The S&P 500 opened on a firm note Thursday morning, carrying to just shy of 930 before Mr. Market decided that enough was enough for now. Perhaps the fact that the “500” had moved to within 1.5% of our benchmark 944 was too much to bear. Regardless, the index turned tail and finished the day down 1.3%. This was the biggest setback since April 20 and occurred on increased volume. Eighteen of the 24 industry groups were lower for the day.
The hourly chart violated the 910-909 short term support range mentioned in yesterday’s post. That effectively reverses the rally from the May 1 low. For now, that is all we are going to give this pullback credit for. As such, the current pullback may not go much below the 891-890 area, which is a 61.8% retrace of the rally from May 1. If it does, we would have to entertain the idea that the S&P is correcting the larger rally from the April 21 low.
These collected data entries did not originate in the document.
(** C3, as the code has it: [step] does not look at the length of [z]
    before it computes.  With [len(z)] different from [m] and from 1, the
    call fails in the update phase, at the subtraction or at the product
    that follows it ([ValueError], or [TypeError] for an empty [z]); by
    then [f] and [h] have been called and the predict phase has run, so
    [x] holds [f(x)] and [P_pre], [P_post] hold [F P_post Ft + Q]. *)
Theorem step_wrong_length (n m : nat) (o : EKF.t T) (out : EKF.log T)
  (z : list T) (ff hh : np.pydata T -> np.pydata T)
  (ax1 ahx aSi : np.ndarray T) :
  EKF.shaped n m o ->
  EKF.f cls = Some ff -> EKF.h cls = Some hh ->
  ff (data (EKF.x o)) = Some ax1 ->
  hh (Some ax1) = Some ahx -> np.shape ahx = (m, 1) ->
  0 < m ->
  let aPpre :=
    EKF.predict_cov (arr (EKF.F o)) (arr (EKF.P_post o)) (arr (EKF.Q o)) in
  let aS := EKF.innovation_cov (arr (EKF.H o)) aPpre (arr (EKF.R o)) in
  np.linalg_inv aS = Some aSi ->
  length z <> m -> length z <> 1 ->
  exists e,
    (e = ValueError \/ e = TypeError) /\
    EKF.step cls z (o, out)
    = (Raise e,
       (EKF.predicted o (Some ax1),
        out ++ [Call m_f (data (EKF.x o)); Call m_h (Some ax1)])).
Proof.
  intros So Ef Eh Efx Ehx Shx Hm aPpre aS Einv Lz Lz1.
  destruct (shaped_arrays So)
    as (pp & ax & aP & aF & aH & aQ & aR & aI & -> &
        [] & [] & [] & [] & [] & [] & []).
  pose proof Einv as Si. apply np.linalg_inv_shape in Si.
  unfold np.shape in Shx, Si. injection Shx as ? ?. injection Si as Si1 Si2.
  subst aPpre aS. unfold EKF.predicted.
  simpl EKF.x in *; simpl EKF.F in *; simpl EKF.H in *;
    simpl EKF.P_post in *; simpl EKF.Q in *; simpl EKF.R in *.
  unfold arr in *; rewrite ?data_mat in *. simpl in Si1, Si2.
  unfold EKF.innovation_cov, EKF.predict_cov in *.
  unfold EKF.step. glue. rewrite Ef, ?data_mat, Efx.
  run. erewrite invert_returns by exact Einv. run.
  destruct z as [|z0 z'].
  - exists TypeError. split; [now right|].
    rewrite fromTuple_empty. glue. rewrite Eh, ?data_mat, Ehx. glue.
    rewrite fromData_Some, sub_none_nonempty by lia. glue.
    rewrite <- app_assoc. reflexivity.
  - exists ValueError. split; [now left|].
    rewrite fromTuple_column by discriminate.
    glue. rewrite Eh, ?data_mat, Ehx. glue.
    unfold _Matrix.__sub__ at 1, np.binop, np.broadcast.
    rewrite fromData_Some, !data_mat.
    change (np.nrows (np.column (z0 :: z'))) with (length (z0 :: z')).
    change (np.ncols (np.column (z0 :: z'))) with 1.
    unfold np.bdim at 1.
    destruct (Nat.eqb_spec (length (z0 :: z')) (np.nrows ahx)); [congruence|].
    destruct (Nat.eqb_spec (length (z0 :: z')) 1); [congruence|].
    destruct (Nat.eqb_spec (np.nrows ahx) 1) as [E1|E1].
    + replace (np.ncols ahx) with 1 by congruence.
      rewrite bdim_same. cbn [rbind]. glue.
      unfold _Matrix.__mul__ at 1, np.dot.
      cbn [data mat np.ncols np.nrows np.matmul np.tab].
      destruct (Nat.eqb_spec (np.ncols aSi) (length (z0 :: z'))); [congruence|].
      cbn [rbind]. glue. rewrite <- app_assoc. reflexivity.
    + cbn [rbind]. glue. rewrite <- app_assoc. reflexivity.
Qed.
(** X9: a 4xx or 5xx answer of the parcel service makes Stage 2 return
    None after its single request.  server.py logs it as an unexpected
    error, since httpx's HTTPStatusError is no RequestError;
    indy_trash_server.py logs it as an error calling the parcel API. *)
Theorem X9_parcel_http_error (code : nat) (content : exc json) :
  http_get (parcel_request address1 city level number state_ tag zipcode) (world st) =
    (Ok (Response code content), w) ->
  Nat.leb 400 code && Nat.ltb code 600 = true ->
  Server.get_parcel_info http_get (JObj fields) st =
    (Returns JNull,
     State w (calls st ++ [parcel_request address1 city level number state_ tag zipcode])
       (logs st ++ [Log ERROR [Lit "Unexpected error in get_parcel_info: ";
                               Exn (HTTPStatusError code)]])) /\
  IndyTrashServer.get_parcel_info http_get (JObj fields) st =
    (Returns JNull,
     State w (calls st ++ [parcel_request address1 city level number state_ tag zipcode])
       (logs st ++ [Log ERROR [Lit "Error calling parcel API: ";
                               Exn (HTTPStatusError code)]])).
Proof.
  intros Hget Hcode. fold req in Hget |- *. split.
  - rewrite get_parcel_info_reaches_try. run_step. rewrite Hget. simpl.
    rewrite (client_error_is_no_success _ Hcode). reflexivity.
  - rewrite indy_get_parcel_info_reaches_try. indy_step. rewrite Hget. simpl.
    rewrite Hcode. reflexivity.
Qed.

(** X10: of the list the parcel service answers, Stage 2 looks at the
    first record only.  If that record has both coordinates it is returned
    as it is, whatever follows it; if it lacks one, Stage 2 logs the
    missing coordinates and returns None, even when a later record has
    them. *)
Theorem X10_only_the_first_parcel_record_counts (code : nat) (record : list (string * json))
  (others : list json) :
  http_get (parcel_request address1 city level number state_ tag zipcode) (world st) =
    (Ok (Response code (Ok (JList (JObj record :: others)))), w) ->
  Server.is_success code = true ->
  let after := State w (calls st ++ [parcel_request address1 city level number state_ tag
                                       zipcode]) (logs st) in
  (Py.lookup "x" record <> None /\ Py.lookup "y" record <> None ->
   Server.get_parcel_info http_get (JObj fields) st = (Returns (JObj record), after) /\
   IndyTrashServer.get_parcel_info http_get (JObj fields) st = (Returns (JObj record), after))
  /\
  (Py.lookup "x" record = None \/ Py.lookup "y" record = None ->
   Server.get_parcel_info http_get (JObj fields) st =
     (Returns JNull,
      logged (Log ERROR [Lit "Parcel data missing x/y coordinates: "; Val (JObj record)])
        after) /\
   IndyTrashServer.get_parcel_info http_get (JObj fields) st =
     (Returns JNull,
      logged (Log ERROR [Lit "Parcel data missing x/y coordinates: "; Val (JObj record)])
        after)).
Proof.
  intros Hget Hcode after. fold req in Hget, after.
  split.
  - intros [Hx Hy].
    assert (Hhas : Server.has_coordinates (JObj record) = Ok true).
    { unfold Server.has_coordinates, exc_bind, Py.in_, Py.has_key.
      destruct (Py.lookup "x" record); [|congruence].
      destruct (Py.lookup "y" record); [reflexivity | congruence]. }
    split.
    + rewrite get_parcel_info_reaches_try. run_step. rewrite Hget. simpl.
      rewrite Hcode. simpl. rewrite Hhas. reflexivity.
    + rewrite indy_get_parcel_info_reaches_try. indy_step. rewrite Hget. simpl.
      rewrite (success_is_no_client_error _ Hcode). simpl. rewrite Hhas. reflexivity.
  - intros Hmissing.
    assert (Hhas : Server.has_coordinates (JObj record) = Ok false).
    { unfold Server.has_coordinates, exc_bind, Py.in_, Py.has_key.
      destruct Hmissing as [E|E]; rewrite E; [reflexivity|].
      now destruct (Py.lookup "x" record). }
    split.
    + rewrite get_parcel_info_reaches_try. run_step. rewrite Hget. simpl.
      rewrite Hcode. simpl. rewrite Hhas. reflexivity.
    + rewrite indy_get_parcel_info_reaches_try. indy_step. rewrite Hget. simpl.
      rewrite (success_is_no_client_error _ Hcode). simpl. rewrite Hhas. reflexivity.
Qed.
We are inclined to think that a correction of the rally from the April 21 low may be a worst case. Breadth is leading the indexes, intermediate momentum is still positioned to maintain a bullish bias into June, and a number of P&F indicators are at confirming multi-year highs. We remain of the view that higher highs are likely in the days (and weeks) ahead.
We have no changes to our March-May resistance and support levels. Thursday’s 929-930 high is resistance, but 944 remains our main focus.
Key support relative to the current upleg from the April 21 low is at 848-847.